Imaginável recomeço

Gilberto Carvalho Pereira - Fortaleza, CE, 31 de janeiro de 2024

Marcos Laranjeira, advogado em ascensão profissional, casou-se muito cedo com Izolda Francioni, de descendência italiana, moça bela, de tradicional família paulista, fina e elegante causava admiração aos que por ela passavam. Na comemoração dos dois anos de casados, nasceu Antonella, garota linda, que crescia inteligente e esperta. Aos dez anos sua mãe abandonou marido e filha, deixando-os aos cuidados de dona Marieta, mãe do marido.

Aquela casa virou uma bagunça, ninguém se entendia. O Dr. Laranjeira, como era conhecido no meio advocatício, quase não parava em casa. Passava os dias atendendo clientes, e nas horas vagas, estudando para prestar concurso, sua pretensão era ser juiz federal. Antonella, com a ausência da mãe passou a sentir-se abandonada, perdendo o ânimo até para estudar. Com 16 anos abandonou por completo os estudos e outras atividades que eram realizadas fora do ambiente do lar, onde vivera comodamente e alegre, quando reinava paz na família. A bela casa em que vivia com a mãe, já não fazia o menor sentido. Só fazia a higiene corporal quando sua idosa avó, de tanto implorar e não se ver atendida, ameaçava abandoná-la também.

Com o passar do tempo, Dr. Laranjeira conseguiu ser aprovado para juiz, sendo empossado imediatamente, lotado na capital, não precisando afastar-se de Antonella. O horário de trabalho como juiz lhe permitia dispensar maior atenção à filha. A presença constante do pai fazia-lhe bem, a ponto de desejar se organizar, voltar a estudar, frequentar com o pai, lugares há anos esquecidos. Voltou a cuidar do corpo e do se vestir bem. Muito parecida com a mãe, não se impressionava com isso, pois não se lembrava do rosto dela e, muito menos, dos seus atrativos pessoais.
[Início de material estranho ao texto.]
(* ===== verification/QueueUrl.v ===== *)
(** * Playback URLs

    [pkg/queueurl/queueurl.go]: which queue entries are playback URLs, and the
    filter applied to the queue of a control request. *)

From S2P Require Import Prelude GoStrings.

Definition IsPlaybackURL (s : string) : bool :=
  let s := TrimSpace s in
  if bool_decide (s = "") then false
  else if HasPrefix s "//" then 2 <? len s
  else HasPrefix s "http://" || HasPrefix s "https://".

Definition FilterPlaybackURLs (queue : list string) : list string :=
  foldl (λ out item, if IsPlaybackURL item then out ++ [TrimSpace item] else out) [] queue.

Lemma IsPlaybackURL_trim s : IsPlaybackURL (TrimSpace s) = IsPlaybackURL s.
Proof. unfold IsPlaybackURL. by rewrite TrimSpace_idem. Qed.

Lemma FilterPlaybackURLs_spec queue :
  FilterPlaybackURLs queue = map TrimSpace (filter IsPlaybackURL queue).
Proof.
  unfold FilterPlaybackURLs.
  enough (∀ acc, foldl (λ out item, if IsPlaybackURL item then out ++ [TrimSpace item] else out)
    acc queue = acc ++ map TrimSpace (filter IsPlaybackURL queue)) as H by apply H.
  induction queue as [|q queue IH]; intros acc; simpl; [by rewrite app_nil_r|].
  rewrite IH, filter_cons. destruct (IsPlaybackURL q) eqn:E.
  - rewrite decide_True by done. simpl. by rewrite <- app_assoc.
  - rewrite decide_False by auto. done.
Qed.

Lemma HasPrefix_slashes s :
  HasPrefix s "//" = true → HasPrefix s "http://" = false ∧ HasPrefix s "https://" = false.
Proof.
  unfold HasPrefix. destruct s as [|a s]; [done|]. cbn -[Ascii.ascii_dec].
  destruct (Ascii.ascii_dec _ a) as [<-|]; done.
Qed.

Lemma IsPlaybackURL_forms s :
  IsPlaybackURL s = true ↔
  (HasPrefix (TrimSpace s) "//" = true ∧ 2 < len (TrimSpace s)) ∨
  HasPrefix (TrimSpace s) "http://" = true ∨ HasPrefix (TrimSpace s) "https://" = true.
Proof.
  unfold IsPlaybackURL. pose proof (HasPrefix_slashes (TrimSpace s)) as Hs.
  case_bool_decide as E.
  { rewrite E. split; [done|]. intros [[? _]|[?|?]]; done. }
  destruct (HasPrefix (TrimSpace s) "//").
  - destruct (Hs eq_refl) as [-> ->]. rewrite Z.ltb_lt. naive_solver.
  - rewrite orb_true_iff. naive_solver.
Qed.

(** The queue that survives is a list of trimmed playback URLs, in order, and
    filtering again changes nothing. *)
Lemma FilterPlaybackURLs_idem queue :
  FilterPlaybackURLs (FilterPlaybackURLs queue) = FilterPlaybackURLs queue.
Proof.
  rewrite !FilterPlaybackURLs_spec. induction queue as [|q queue IH]; [done|].
  rewrite filter_cons. destruct (IsPlaybackURL q) eqn:E.
  - rewrite decide_True by done. simpl. rewrite filter_cons, decide_True.
    + simpl. rewrite TrimSpace_idem. by f_equal.
    + by rewrite IsPlaybackURL_trim, E.
  - rewrite decide_False by auto. done.
Qed.

Lemma FilterPlaybackURLs_elem queue u :
  u ∈ FilterPlaybackURLs queue ↔ ∃ q, q ∈ queue ∧ IsPlaybackURL q = true ∧ u = TrimSpace q.
Proof.
  rewrite FilterPlaybackURLs_spec, list_elem_of_In, in_map_iff.
  split.
  - intros (q & <- & [Hq Hin]%list_elem_of_In%list_elem_of_filter). exists q.
    split_and!; [done|by apply Is_true_true|done].
  - intros (q & Hin & Hq & ->). exists q. split; [done|].
    apply list_elem_of_In, list_elem_of_filter. split; [by apply Is_true_true|done].
Qed.

(** The examples of [queueurl_test.go]. *)
Example IsPlaybackURL_test :
  map IsPlaybackURL ["https://cdn.example/v.mp4"; "http://x"; "//cdn.example/v.m3u8";
                     "video-1"; ""] = [true; true; true; false; false].
Proof. vm_compute. reflexivity. Qed.
(* ===== verification/Playback.v ===== *)
(** * Playback projection and queue advance

    [internal/room/project.go] (Module [Project]) and the pure helpers of
    [internal/room/hub.go] that depend on it (Module [Advance]): where a video
    stands at a given time, what comes after its end, and how the state stored
    by a control is projected for readers. *)

From S2P Require Import Prelude GoNum Model.

Module Project.
(** [indexOf]: position of the first occurrence, -1 when absent. *)
Fixpoint index_from (i : Z) (slice : list string) (v : string) : Z :=
  match slice with
  | [] => -1
  | s :: rest => if bool_decide (s = v) then i else index_from (i + 1) rest v
  end.
Definition indexOf (slice : list string) (v : string) : Z := index_from 0 slice v.

(** [queue[i]]; the callers keep [i] in range. *)
Definition elem_at (queue : list string) (i : Z) : string :=
  default "" (queue !! Z.to_nat i).
Definition zlen (queue : list string) : Z := Z.of_nat (length queue).

Definition clampPos (pos duration : float64) : float64 :=
  if f_lt pos f_zero then f_zero
  else if f_gt duration f_zero && f_gt pos duration then duration
  else pos.

Definition ProjectedPlayback (state : option RoomState.t) (now : time)
    (duration : float64) : float64 * bool :=
  match state with
  | None => (f_zero, false)
  | Some st =>
      let pos := RoomState.Position st in
      if negb (bool_decide (RoomState.Action st = PlaybackActionPlay))
      then (clampPos pos duration, false)
      else
        let elapsed := Seconds (time_Sub now (RoomState.UpdatedAt st)) in
        let elapsed := if f_lt elapsed f_zero then f_zero else elapsed in
        let pos := f_add (RoomState.Position st) elapsed in
        if f_gt duration f_zero && f_ge pos duration then (duration, true)
        else (clampPos pos duration, false)
  end.

(** The result [(nextID, hasNext)] as an option. *)
Definition NextVideoAfterEnd (current : string) (queue : list string)
    (mode : PlaybackMode) : option string :=
  if bool_decide (zlen queue = 0) then None
  else
    let idx := indexOf queue current in
    if idx <? 0 then None
    else if bool_decide (mode = PlaybackModeLoop) then
      let next := idx + 1 in
      let next := if zlen queue <=? next then 0 else next in
      Some (elem_at queue next)
    else if zlen queue <=? idx + 1 then None
    else Some (elem_at queue (idx + 1)).
End Project.
Import Project.

Module Advance.
(** [nextInQueue]: like [NextVideoAfterEnd], but an unknown current video
    starts the queue over. *)
Definition nextInQueue (current : string) (queue : list string)
    (mode : PlaybackMode) : option string :=
  if bool_decide (zlen queue = 0) then None
  else
    let idx := indexOf queue current in
    if idx <? 0 then Some (elem_at queue 0)
    else if bool_decide (mode = PlaybackModeLoop) then
      let next := idx + 1 in
      let next := if zlen queue <=? next then 0 else next in
      Some (elem_at queue next)
    else if zlen queue <=? idx + 1 then None
    else Some (elem_at queue (idx + 1)).

Definition resolveControlDuration (msg : ControlInput.t)
    (prev : option RoomState.t) (videoID : string) : float64 :=
  if f_gt (ControlInput.VideoDuration msg) f_zero then ControlInput.VideoDuration msg
  else match prev with
  | Some p =>
      if negb (bool_decide (videoID = "")) && bool_decide (videoID = RoomState.VideoID p)
         && f_gt (RoomState.VideoDuration p) f_zero
      then RoomState.VideoDuration p
      else f_zero
  | None => f_zero
  end.

(** [Service.projectState] at the time [now] the service clock gives. *)
Definition projectState (now : time) (base : option RoomState.t) : option RoomState.t :=
  match base with
  | None => None
  | Some b =>
      let baseUpdated := RoomState.UpdatedAt b in
      let duration := RoomState.VideoDuration b in
      let '(pos, atEnd) := ProjectedPlayback (Some b) now duration in
      let out := RoomState.set_BaseUpdatedAt baseUpdated
                   (RoomState.set_UpdatedAt now (RoomState.set_Position pos b)) in
      if atEnd && f_gt duration f_zero then
        let mode := if bool_decide (RoomState.PlaybackMode out = "")
                    then PlaybackModeSequential else RoomState.PlaybackMode out in
        match NextVideoAfterEnd (RoomState.VideoID b) (RoomState.Queue out) mode with
        | Some nextID =>
            Some (RoomState.set_VideoDuration f_zero
                   (RoomState.set_Action PlaybackActionPause
                     (RoomState.set_Position f_zero
                       (RoomState.set_VideoID nextID out))))
        | None =>
            Some (RoomState.set_Position duration
                   (RoomState.set_Action PlaybackActionPause out))
        end
      else Some out
  end.
End Advance.
Import Advance.
(* ===== verification/PubSub.v ===== *)
(** * Publish and subscribe in memory

    [internal/cache/memory/pubsub.go] as a step relation.  The goroutines that are
    in a call, or that a call started, form a pool; one of them makes a step at a
    time, a step being what runs under the mutex or one channel operation.  Every
    channel keeps, beside its buffer, what was addressed to it, what its subscriber
    received and what was given up, to state what becomes of the messages. *)

From S2P Require Import Prelude.
From stdpp Require Import relations.

(** ** State *)

(** [make(chan []byte, 16)] *)
Definition capacity : nat := 16.

Record chan := mkChan {
  topic : string; buf : list string; closed : bool;
  addressed : list string; got : list string; dropped : list string;
}.
Definition new_chan (t : string) : chan := mkChan t [] false [] [] [].

(** Contexts and channels are numbered.  [once] has the channels whose
    [unsubscribe] ran; [panicked] is a send on a closed channel. *)
Record shared := mkShared {
  subscribers : gmap string (gset nat);
  chans : gmap nat chan;
  once : gset nat;
  cancelled : gset nat;
  panicked : bool;
}.
Definition NewPubSub : shared := mkShared ∅ ∅ ∅ ∅ false.
(* ===== verification/Postgres.v ===== *)
(** * The PostgreSQL stores

    [internal/store/postgres/stores.go].  The database is a third-party service:
    the classes [SqlRooms] and [SqlUsers] take its answers to the statements of
    the source as parameters, and [SqlRoomsLaws] states what PostgreSQL
    documents of them (primary key, row counts, filtering, ordering and paging).
    Modules [PgRooms] and [PgUsers] are the stores; [TableDB] is one concrete
    database, for examples. *)

From stdpp Require Import sorting.
From S2P Require Import Prelude GoNum Model Interfaces MemCaches.
#[local] Open Scope Z_scope.

(** ** Helpers *)

Definition normalizePage (limit offset : Z) : Z * Z :=
  let limit := if (limit <=? 0) || (100 <? limit) then 50 else limit in
  let offset := if offset <? 0 then 0 else offset in
  (limit, offset).

Definition Microsecond : Z := 1000.
(** [time.Now().UTC().Truncate(time.Microsecond)] of a clock reading. *)
Definition utcNow (t : time) : time := t - (t - zero_time) mod Microsecond.

Definition wrapNotFound (err : error) : error :=
  if errors_Is err ErrNoRows then ErrNotFound else err.

(** [errors.As(err, &pgErr)] *)
Fixpoint as_pg (e : error) : option string :=
  match e with
  | PgError code => Some code
  | ErrWrap _ inner => as_pg inner
  | _ => None
  end.

Definition wrapConstraint (err : error) : error :=
  match as_pg err with
  | Some code => if bool_decide (code = "23505") then ErrWrap "%w: %v" ErrConflict else err
  | None => err
  end.

(** [res.RowsAffected()] *)
Definition requireRows {S} (rows : Z) : SM S unit :=
  if rows =? 0 then throw ErrNotFound else mret tt.

(** Map the error of a call, as [return wrap(err)]. *)
Definition map_err {S A} (f : error → error) (m : SM S A) : SM S A := λ s,
  match m s with
  | (Err e, s') => (Err (f e), s')
  | (r, s') => (r, s')
  end.

(** A row's columns are copied in the order of the SELECT; the role and the
    visibility are strings. *)
Definition scanUser {S} (row : SM S User.t) : SM S User.t := map_err wrapNotFound row.
Definition scanRoom {S} (row : SM S Room.t) : SM S Room.t := map_err wrapNotFound row.

(** ** Sorted lists *)

Lemma StronglySorted_drop {A} (R : relation A) n l :
  StronglySorted R l → StronglySorted R (drop n l).
Proof. intros Hl. revert n. induction Hl; intros [|n]; simpl; try constructor; auto. Qed.

Lemma StronglySorted_take {A} (R : relation A) n l :
  StronglySorted R l → StronglySorted R (take n l).
Proof.
  intros Hl. revert n. induction Hl as [|a l Hl IH HF]; intros [|n]; simpl; try constructor; auto.
  by apply Forall_take.
Qed.

(** ** The statements *)

(** The WHERE clause of the listing: an ILIKE pattern on the name, an owner. *)
Record RoomFilter := mkFilter { f_name : option string; f_owner : option string }.

Class SqlRooms (DB : Type) := {
  ilike : string → string → bool;
  insert_room : ctx → Room.t → SM DB unit;
  select_room : ctx → string → SM DB Room.t;
  count_rooms : ctx → RoomFilter → SM DB Z;
  (* ORDER BY created_at DESC LIMIT limit OFFSET offset *)
  select_rooms : ctx → RoomFilter → Z → Z → SM DB (list Room.t);
  (* every column but id and created_at; the number of rows *)
  update_room : ctx → Room.t → SM DB Z;
  delete_room : ctx → string → SM DB Z;
}.

Class SqlUsers (DB : Type) := {
  insert_user : ctx → User.t → SM DB unit;
  select_user_by_id : ctx → string → SM DB User.t;
  select_user_by_lower_username : ctx → string → SM DB User.t;
  select_user_by_lower_email : ctx → string → SM DB User.t;
  update_user : ctx → User.t → SM DB Z;
}.

(** [uuid.NewString()], by the number of ids drawn before. *)
Class UuidSource := { uuid_at : nat → string }.
(* ===== verification/StoreSuite.v ===== *)
(** * The conformance suite of the stores

    [internal/store/testutil/store_suite.go]: what every implementation of
    [store.UserStore] and [store.RoomStore] is tested for.  The PostgreSQL stores
    pass on every database that behaves as documented ([stores_conform]). *)

From S2P Require Import Prelude GoStrings GoNum Model Interfaces Postgres.
#[local] Open Scope Z_scope.

(** [t.Fatalf] ends the test. *)
Definition Fatalf {S A} (message : string) : SM S A := throw (ErrNew message).
(** [if err != nil { t.Fatalf(message, err) }] *)
Definition must {S A} (message : string) (m : SM S A) : SM S A := map_err (ErrWrap message) m.
Definition expect {S} (cond : bool) (message : string) : SM S unit :=
  if cond then mret tt else Fatalf message.

Section suite.
Context `{!UserStore U, !RoomStore Ro}.
(** [uuid.NewString] and the readings of the clock. *)
Variables (id : string) (clock : nat → time).

Definition set_Nickname (n : string) (u : User.t) : User.t :=
  User.mk (User.ID u) (User.Email u) (User.Username u) (User.PasswordHash u) n (User.AvatarURL u)
    (User.Role u) (User.CreatedAt u) (User.UpdatedAt u).
Definition set_Name (n : string) (r : Room.t) : Room.t :=
  Room.mk (Room.ID r) n (Room.OwnerID r) (Room.Visibility r) (Room.PasswordHash r)
    (Room.CurrentVideo r) (Room.CreatedAt r) (Room.UpdatedAt r).

(** The test "users"; [Create] writes to the user it is given. *)
Definition users_test : SM U unit :=
  let now := clock 0 in
  let user := User.mk id "alice@example.test" "alice" "hash" "Alice" "" UserRoleUser now now in
  user ← must "create user" (UserCreate None (clock 1) user);
  byID ← must "get user by id" (UserGetByID None (User.ID user));
  _ ← expect (bool_decide (User.Username byID = User.Username user)) "username mismatch";
  byUsername ← must "get user by username" (UserGetByUsername None (User.Username user));
  _ ← expect (bool_decide (User.ID byUsername = User.ID user)) "id mismatch";
  let byID := set_Nickname "Alice Updated" byID in
  _ ← must "update user" (UserUpdate None (clock 2) byID);
  updated ← must "get updated user" (UserGetByID None (User.ID user));
  expect (bool_decide (User.Nickname updated = "Alice Updated")) "nickname not updated".

Definition rooms_test : SM Ro unit :=
  let now := clock 0 in
  let room := Room.mk id "Movie Night" "owner-1" RoomVisibilityPublic "" "" now now in
  room ← must "create room" (RoomCreate None (clock 1) room);
  got ← must "get room" (RoomGetByID None (Room.ID room));
  _ ← expect (bool_decide (Room.Name got = Room.Name room)) "room name mismatch";
  let got := set_Name "Updated Room" got in
  _ ← must "update room" (RoomUpdate None (clock 2) got);
  '(rooms, total) ← must "list rooms" (RoomList None (ListRoomsOpts.mk 10 0 "" ""));
  _ ← expect (bool_decide (total = 1) && bool_decide (length rooms = 1%nat) &&
              bool_decide (Room.Name <$> head rooms = Some "Updated Room")) "unexpected rooms result";
  _ ← must "delete room" (RoomDelete None (Room.ID room));
  gone ← attempt (RoomGetByID None (Room.ID room));
  expect (match gone with inl _ => false | inr err => errors_Is err ErrNotFound end) "expected ErrNotFound".

(** Each test gets stores of its own. *)
Definition RunStoreSuite (newSuite : string → U * Ro) : list (string * result unit) :=
  [("users", (users_test (newSuite "users").1).1); ("rooms", (rooms_test (newSuite "rooms").2).1)].
End suite.

(** ** The PostgreSQL stores *)

Section conform.
Context `{!SqlUsers UDB, !SqlUsersLaws UDB, !SqlRooms RDB, !SqlRoomsLaws RDB, !UuidSource}.

Lemma wp_must {S A B} message (m : SM S A) (k : A → SM S B) (P : A → S → Prop) Q s :
  wp m (λ r s', match r with Ok a => P a s' | _ => False end) s →
  (∀ a s', P a s' → wp (k a) Q s') → wp (x ← must message m; k x) Q s.
Proof.
  unfold must. intros Hm Hk. apply wp_bind, wp_map_err. eapply wp_mono; [exact Hm|].
  intros [a|e|h] s' HP; [by apply Hk|done|done].
Qed.
Lemma wp_expect {S B} cond message (k : unit → SM S B) Q (s : S) :
  cond = true → wp (k tt) Q s → wp (x ← expect cond message; k x) Q s.
Proof. by intros ->. Qed.

(** A table of one user, reached from an empty one. *)
Definition only_user (u : User.t) (s : PgUsers.t UDB) : Prop := users_wf s ∧ users_table s = {[User.ID u := u]}.

Lemma create_only clock user (s : PgUsers.t UDB) : users_wf s → users_table s = ∅ →
  wp (UserCreate None clock user) (λ r s', match r with
    | Ok u => only_user u s' ∧ User.Username u = User.Username user
    | _ => False end) s.
Proof.
  intros Hw Ht. cbn [UserCreate PgUsers.iface]. unfold PgUsers.Create. apply wp_bind.
  apply (wp_mono _ (λ r s1, users_wf s1 ∧ users_table s1 = ∅ ∧ ∃ id, r = Ok id)).
  { case_bool_decide; (split; [done|]); (split; [done|]); by eexists. }
  intros r s1 (Hw1 & Ht1 & id & ->). apply wp_bind, wp_map_err.
  eapply wp_on_users; [apply insert_user_law|done|]. intros r s2 Hw2. rewrite Ht1.
  intros [(_ & _ & [[? Hx]|(i & o & Hx & _)])|(-> & Ht2 & _)]; try by rewrite lookup_empty in Hx.
  apply wp_ret. split; [|done]. split; [done|]. by rewrite Ht2, insert_empty.
Qed.
Lemma get_only u s : only_user u s →
  wp (UserGetByID None (User.ID u)) (λ r s', match r with Ok x => x = u ∧ only_user u s' | _ => False end) s.
Proof.
  intros [Hw Ht]. cbn [UserGetByID PgUsers.iface]. apply wp_map_err.
  eapply wp_on_users; [apply select_user_law|done|]. intros r s' Hw'. rewrite Ht, lookup_singleton_eq. intros [-> Ht'].
  split; [done|by split].
Qed.
Lemma find_only u s : only_user u s →
  wp (UserGetByUsername None (User.Username u)) (λ r s', match r with Ok x => x = u ∧ only_user u s' | _ => False end) s.
Proof.
  intros [Hw Ht]. cbn [UserGetByUsername PgUsers.iface]. apply wp_map_err.
  eapply wp_on_users; [apply select_username_law|done|]. intros r s' Hw'. rewrite Ht. intros [Ht' [(x & -> & Hx & _)|[_ Hno]]].
  - apply lookup_singleton_Some in Hx as [_ <-]. split; [done|by split].
  - by destruct (Hno (User.ID u) u (lookup_singleton_eq _ _)).
Qed.
Lemma update_only clock u user s : only_user u s → User.ID user = User.ID u →
  wp (UserUpdate None clock user) (λ r s', match r with
    | Ok _ => ∃ row, only_user row s' ∧ User.ID row = User.ID u ∧ User.Nickname row = User.Nickname user
    | _ => False end) s.
Proof.
  intros [Hw Ht] Hid. cbn [UserUpdate PgUsers.iface]. unfold PgUsers.Update. apply wp_bind, wp_map_err.
  eapply wp_on_users; [apply update_user_law|done|]. intros r s' Hw'. cbn [User.ID].
  rewrite Ht, Hid, lookup_singleton_eq. intros [(_ & _ & i & o & Hx & Hne & _)|(-> & Ht' & _)].
  - apply lookup_singleton_Some in Hx as [<- _]. cbn in Hne. congruence.
  - unfold wp, requireRows. cbn.
    match type of Ht' with _ = <[_ := ?row]> _ => exists row end.
    split; [|done]. split; [done|]. transitivity (users_table s'); [done|]. by rewrite Ht', insert_singleton_eq.
Qed.

(** The same of rooms. *)
Definition only_room (room : Room.t) (s : PgRooms.t RDB) : Prop :=
  db_wf (PgRooms.db s) ∧ table (PgRooms.db s) = {[Room.ID room := room]}.

Lemma list_only room s opts : only_room room s → ListRoomsOpts.Query opts = "" → ListRoomsOpts.OwnerID opts = "" →
  ListRoomsOpts.Offset opts = 0 →
  wp (RoomList None opts) (λ r s', r = Ok ([room], 1) ∧ only_room room s') s.
Proof.
  intros [Hw Ht] Hq Ho Hoff. pose proof (normalizePage_range (ListRoomsOpts.Limit opts) (ListRoomsOpts.Offset opts)) as (Hl & _ & _).
  eapply wp_mono; [apply (List_run None opts s Hw)|]. intros r s' (Hw' & Ht' & H1). rewrite Hoff in *.
  destruct (normalizePage _ _) as [limit offset] eqn:En. assert (offset = 0) as -> by (unfold normalizePage in En; by injection En).
  cbn [fst] in Hl. destruct H1 as (all & _ & Hall & ->). rewrite Ht in Hall.
  rewrite map_filter_singleton_True in Hall by (by apply no_filter).
  rewrite map_to_list_singleton in Hall. apply Permutation_singleton_r in Hall as ->.
  split; [|split; congruence]. cbn [drop Z.to_nat length]. by destruct (Z.to_nat limit) as [|n] eqn:E; [lia|destruct n].
Qed.

Lemma create_only_room clock room s : db_wf (PgRooms.db s) → table (PgRooms.db s) = ∅ →
  wp (RoomCreate None clock room) (λ r s', match r with
    | Ok x => only_room x s' ∧ Room.Name x = Room.Name room
    | _ => False end) s.
Proof.
  intros Hw Ht. eapply wp_mono; [apply (Create_run clock room s Hw)|]. intros r s'. cbv zeta.
  rewrite Ht, lookup_empty. intros (Hw' & -> & Ht'). split; [|done]. split; [done|]. by rewrite Ht', insert_empty.
Qed.
Lemma get_only_room room s : only_room room s →
  wp (RoomGetByID None (Room.ID room)) (λ r s', match r with Ok x => x = room ∧ only_room room s' | _ => False end) s.
Proof.
  intros [Hw Ht]. eapply wp_mono; [apply (GetByID_run _ s Hw)|]. intros r s' (Hw' & Ht' & ->).
  rewrite Ht, lookup_singleton_eq. split; [done|split; congruence].
Qed.
Lemma update_only_room clock old room s : only_room old s → Room.ID room = Room.ID old →
  wp (RoomUpdate None clock room) (λ r s', match r with
    | Ok _ => ∃ row, only_room row s' ∧ Room.ID row = Room.ID old ∧ Room.Name row = Room.Name room
    | _ => False end) s.
Proof.
  intros [Hw Ht] Hid. eapply wp_mono; [apply (Update_run clock room s Hw)|]. intros r s' [Hw' H1].
  rewrite Ht, Hid, lookup_singleton_eq in H1. destruct H1 as [(room' & -> & _) Ht'].
  exists (updated_row clock old room). split; [|done]. split; [done|]. by rewrite Ht', insert_singleton_eq, <- Hid.
Qed.
Lemma delete_only_room room s : only_room room s →
  wp (RoomDelete None (Room.ID room)) (λ r s', match r with
    | Ok _ => db_wf (PgRooms.db s') ∧ table (PgRooms.db s') = ∅
    | _ => False end) s.
Proof.
  intros [Hw Ht]. eapply wp_mono; [apply (Delete_run _ s Hw)|]. intros r s' (Hw' & Ht' & ->).
  rewrite Ht in *. rewrite decide_True by (by rewrite lookup_singleton_eq). split; [done|].
  by rewrite Ht', delete_singleton_eq.
Qed.

(** The PostgreSQL stores pass the suite that every store is tested with, on any
    database that behaves as documented and whatever the clock and the id are:
    accounts and rooms are created, found, updated, listed and deleted as the tests
    expect. *)
Theorem stores_conform id clock (newSuite : string → PgUsers.t UDB * PgRooms.t RDB) :
  (∀ name, users_wf (newSuite name).1 ∧ users_table (newSuite name).1 = ∅) →
  (∀ name, db_wf (PgRooms.db (newSuite name).2) ∧ table (PgRooms.db (newSuite name).2) = ∅) →
  RunStoreSuite id clock newSuite = [("users", Ok tt); ("rooms", Ok tt)].
Proof.
  intros Hu Hr. unfold RunStoreSuite.
  assert (wp (users_test id clock) (λ r _, r = Ok tt) (newSuite "users").1) as H1.
  { destruct (Hu "users") as [Hw Ht]. unfold users_test.
    eapply wp_must; [by apply create_only|]. intros u s [Hs Hn].
    eapply wp_must; [by apply get_only|]. intros ? s1 [-> Hs1]. apply wp_expect; [by apply bool_decide_true|].
    eapply wp_must; [by apply find_only|]. intros ? s2 [-> Hs2]. apply wp_expect; [by apply bool_decide_true|].
    eapply wp_must; [eapply update_only; [exact Hs2|done]|]. intros ? s3 (row & Hs3 & Hid & Hnick).
    rewrite <- Hid. eapply wp_must; [by apply get_only|]. intros ? s4 [-> _].
    unfold expect. by rewrite bool_decide_true. }
  assert (wp (rooms_test id clock) (λ r _, r = Ok tt) (newSuite "rooms").2) as H2.
  { destruct (Hr "rooms") as [Hw Ht]. unfold rooms_test.
    eapply wp_must; [by apply create_only_room|]. intros room s [Hs Hn].
    eapply wp_must; [by apply get_only_room|]. intros ? s1 [-> Hs1]. apply wp_expect; [by apply bool_decide_true|].
    eapply wp_must; [eapply update_only_room; [exact Hs1|done]|]. intros ? s2 (row & Hs2 & Hid & Hname).
    eapply (wp_must _ _ _ (λ x s', x = ([row], 1) ∧ only_room row s')).
    { eapply wp_mono; [by apply (list_only row)|]. by intros r s' [-> Hl]. }
    intros ? s3 [-> Hs3]. apply wp_expect; [destruct row; cbn in Hname; by subst|].
    rewrite <- Hid. eapply wp_must; [by apply delete_only_room|]. intros ? s4 [Hw4 Ht4].
    apply wp_bind, wp_attempt. eapply wp_mono; [apply (GetByID_run _ s4 Hw4)|]. intros r s5 (_ & _ & ->).
    by rewrite Ht4, lookup_empty. }
  unfold wp in H1, H2. by rewrite H1, H2.
Qed.
End conform.

(** The tables of [Postgres] as the database. *)
Module SuiteRun.
Definition stores : string → PgUsers.t TableUsers.t * PgRooms.t TableDB.t := λ _,
  (PgUsers.mk (TableUsers.mk ∅) 0, PgRooms.mk (TableDB.mk ∅) 0).
Definition clock (n : nat) : time := (1700000000 + Z.of_nat n) * Second.
End SuiteRun.

Lemma stores_conform_witness :
  RunStoreSuite "id" SuiteRun.clock SuiteRun.stores = [("users", Ok tt); ("rooms", Ok tt)].
Proof.
  apply stores_conform; intros name; (split; [|reflexivity]).
  - intros i u H. cbn in H. by rewrite lookup_empty in H.
  - intros i u H. cbn in H. by rewrite lookup_empty in H.
Defined.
Pai e filha não tinham nenhum contato com a família de Izolda Francioni, houve um apagão completo da sua identidade e da família dela. Foi isso que muito abalou Antonella. As relações de afeto familiar acontecia entre eles. O pai ficava perturbado quando olhava para a filha. Não havia nada que se assemelhasse a ele. Era sempre a foto da mãe à sua frente.

Aos 25 anos, formosa e cheia de vontade de recuperar o tempo perdido, passou a estudar para recuperar o desnível entre idade e nível escolar. Tudo isso fazia com muito interesse e disposição, queria impressionar o pai, que lhe devotava muito amor e carinho. Mostrar a todos que merecia uma nova chance para ser alguém na vida, ser feliz, era o seu objetivo, nada de causar desgosto ao pai, ele não merecia.

Ela progredia, não fez faculdade, mas passou a se dedicar a fazer pessoas felizes. Escreveu um livro contando sua história de vida, como venceu aquele estado letárgico, sua inércia, seu torpor durante todo o tempo que tomara conta da sua existência, até perceber que aquilo não estava certo, era necessário acordar e recomeçar sua vida, sem depender de ninguém. Pai e filha fundaram o Instituto “Todos têm o direito à felicidade”, com abordagem que a felicidade é um direito inalienável do ser humano. Lendo o filósofo Immanuel Kant (1724/1804), na obra “Crítica da razão prática”, absorveu que a felicidade é “a condição do ser racional no mundo, para quem, ao longo da vida tudo acontece de acordo com o seu desejo e vontade.” O objetivo do Instituto era trazer as pessoas que se encontravam em estágio de inércia, ao pleno gozo da vida, alimentando-as com múltiplos interesses e relações com outras pessoas, para serem felizes. Foi um sucesso!

Antonella continuava no seu entusiasmo de fazer gente feliz. Somente não conseguia influenciar o pai, nessa campanha. Ele vivia triste, pensativo, o único momento de felicidade era estar perto da filha. Eles se amavam, e a desconfiança de ela não ser sua filha aumentava. Certa ocasião a garota encontrou o pai chorando e correu para saber o motivo. Tomando coragem ele contou da desconfiança sobre ser pai dela. O susto foi enorme, acalmada veio a sugestão de fazerem o teste de DNA, logo aceito por ambos. O resultado comprovou a desconfiança do Dr. Laranjeira, Antonella não era sua filha.

Não ficaram surpresos com aquele resultado, já que confirmaram que o que havia entre ambos, não era amor filial, mas um amor de verdade, entre dois seres adultos e conscientes, e nada que fizessem, de agora em diante, seria censurado pela sociedade. Sem qualquer constrangimento, resolveram se casar, para continuar sendo felizes.